» **Description of the task**
Output, word for word, every line from the line with "span_ltb q p = false" through the final line of the data below.

Collected data:
Start of Block

(* ===================================================================== *)
(** ** Nothing to detect *)
(* ===================================================================== *)

(** X10: With an empty lexicon nothing is detected, in any text at any level
    and with any whitelist; and in the empty text nothing is detected,
    whatever the lexicon holds. *)
Theorem nothing_detected_without_input (SUGGESTIONS : gmap (list N) (list (list N)))
    (FOREIGN_TERMS WHITELIST : gset (list N)) (text lvl : list N) :
  detect_candidates SUGGESTIONS ∅ WHITELIST text lvl = []
  /\ detect_candidates SUGGESTIONS FOREIGN_TERMS WHITELIST [] lvl = [].
Proof.
  split; [apply empty_lexicon_no_candidates|].
  destruct (detect_candidates SUGGESTIONS FOREIGN_TERMS WHITELIST [] lvl) as [|c l] eqn:E;
    [reflexivity|].
  assert (Hin : In c (detect_candidates SUGGESTIONS FOREIGN_TERMS WHITELIST [] lvl))
    by (rewrite E; left; reflexivity).
  apply detect_candidates_In in Hin.
  destruct Hin as [ph span Hph _ Hspan H|base s ti span Hs Ht H].
  - destruct (phrase_origin _ _ _ _ _ _ Hph Hspan H) as (_ & H1 & H2 & _).
    change (len (lower [])) with 0%Z in H2. lia.
  - destruct (word_origin _ _ _ _ _ _ _ _ _ _ Hs Ht H) as (_ & H1 & H2 & _).
    change (len []) with 0%Z in H2. lia.
Qed.

(* ===================================================================== *)
(** ** What overlap resolution drops *)
(* ===================================================================== *)

Lemma span_ltb_spec (p q : Z * Z) :
  span_ltb p q = true <-> (p.1 < q.1 \/ (p.1 = q.1 /\ p.2 < q.2))%Z.
Proof.
  unfold span_ltb. rewrite orb_true_iff, andb_true_iff, !Z.ltb_lt, Z.eqb_eq. reflexivity.
Qed.

Lemma span_ltb_false (p q : Z * Z) :
  span_ltb q p = false <-> (p.1 < q.1 \/ (p.1 = q.1 /\ p.2 <= q.2))%Z.
Proof.
  destruct (span_ltb q p) eqn:E.
  - apply span_ltb_spec in E. split; [discriminate | lia].
  - split; [intros _ | reflexivity].
    destruct (Z.lt_trichotomy p.1 q.1) as [H|[H|H]]; [lia | |].
    + destruct (Z.le_gt_cases p.2 q.2) as [H2|H2]; [lia|].
      assert (Ht : span_ltb q p = true) by (apply span_ltb_spec; lia). congruence.
    + assert (Ht : span_ltb q p = true) by (apply span_ltb_spec; lia). congruence.
Qed.
(** * Sultan: command composition, rendering and execution

    A shallow embedding of [src/sultan/api.py]: the token classes
    ([Command], [Pipe], [And], [Or], [Redirect]), the builder [Sultan]
    with its command buffer and context stack, the rendering method
    [Sultan.__str__], the executor [Sultan.run], the constructor
    [Sultan.load] and the [Config]/[SSHConfig] helpers.

    Conventions of the embedding.
    - A Python [str] is a [string]; a character of the model is a code
      point below 256, so that [String.length] is Python's [len] and the
      white space of [str.strip] is the white space of those code points.
    - Stateful methods are computations of the monad [M]: they take the
      machine state (the builder object and the host's logs) and return
      an outcome, a value or a raised exception, with the new state.  A
      raise keeps the state reached so far, as in Python.
    - What the host decides (the login name and whether there is one,
      which paths exist, the inherited environment, what the spawned
      shell answers) is a field of the record [Host]; theorems hold for
      every host.
    - [Sultan_str] is the line [__str__] returns when it returns;
      [render_raises] tells when it raises instead, and [str_self], the
      step [str(self)] of a method body, puts the two together. *)

From Stdlib Require Import String Ascii List Bool Arith Lia ZArith.
From Stdlib Require Import DecimalString.
Import ListNotations.
Open Scope list_scope.
Open Scope string_scope.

End of Block

» **Result of the task**
  span_ltb q p = false <-> (p.1 < q.1 \/ (p.1 = q.1 /\ p.2 <= q.2))%Z.
Proof.
  destruct (span_ltb q p) eqn:E.
  - apply span_ltb_spec in E. split; [discriminate | lia].
  - split; [intros _ | reflexivity].
    destruct (Z.lt_trichotomy p.1 q.1) as [H|[H|H]]; [lia | |].
    + destruct (Z.le_gt_cases p.2 q.2) as [H2|H2]; [lia|].
      assert (Ht : span_ltb q p = true) by (apply span_ltb_spec; lia). congruence.
    + assert (Ht : span_ltb q p = true) by (apply span_ltb_spec; lia). congruence.
Qed.
(** * Sultan: command composition, rendering and execution

    A shallow embedding of [src/sultan/api.py]: the token classes
    ([Command], [Pipe], [And], [Or], [Redirect]), the builder [Sultan]
    with its command buffer and context stack, the rendering method
    [Sultan.__str__], the executor [Sultan.run], the constructor
    [Sultan.load] and the [Config]/[SSHConfig] helpers.

    Conventions of the embedding.
    - A Python [str] is a [string]; a character of the model is a code
      point below 256, so that [String.length] is Python's [len] and the
      white space of [str.strip] is the white space of those code points.
    - Stateful methods are computations of the monad [M]: they take the
      machine state (the builder object and the host's logs) and return
      an outcome, a value or a raised exception, with the new state.  A
      raise keeps the state reached so far, as in Python.
    - What the host decides (the login name and whether there is one,
      which paths exist, the inherited environment, what the spawned
      shell answers) is a field of the record [Host]; theorems hold for
      every host.
    - [Sultan_str] is the line [__str__] returns when it returns;
      [render_raises] tells when it raises instead, and [str_self], the
      step [str(self)] of a method body, puts the two together. *)

From Stdlib Require Import String Ascii List Bool Arith Lia ZArith.
From Stdlib Require Import DecimalString.
Import ListNotations.
Open Scope list_scope.
Open Scope string_scope.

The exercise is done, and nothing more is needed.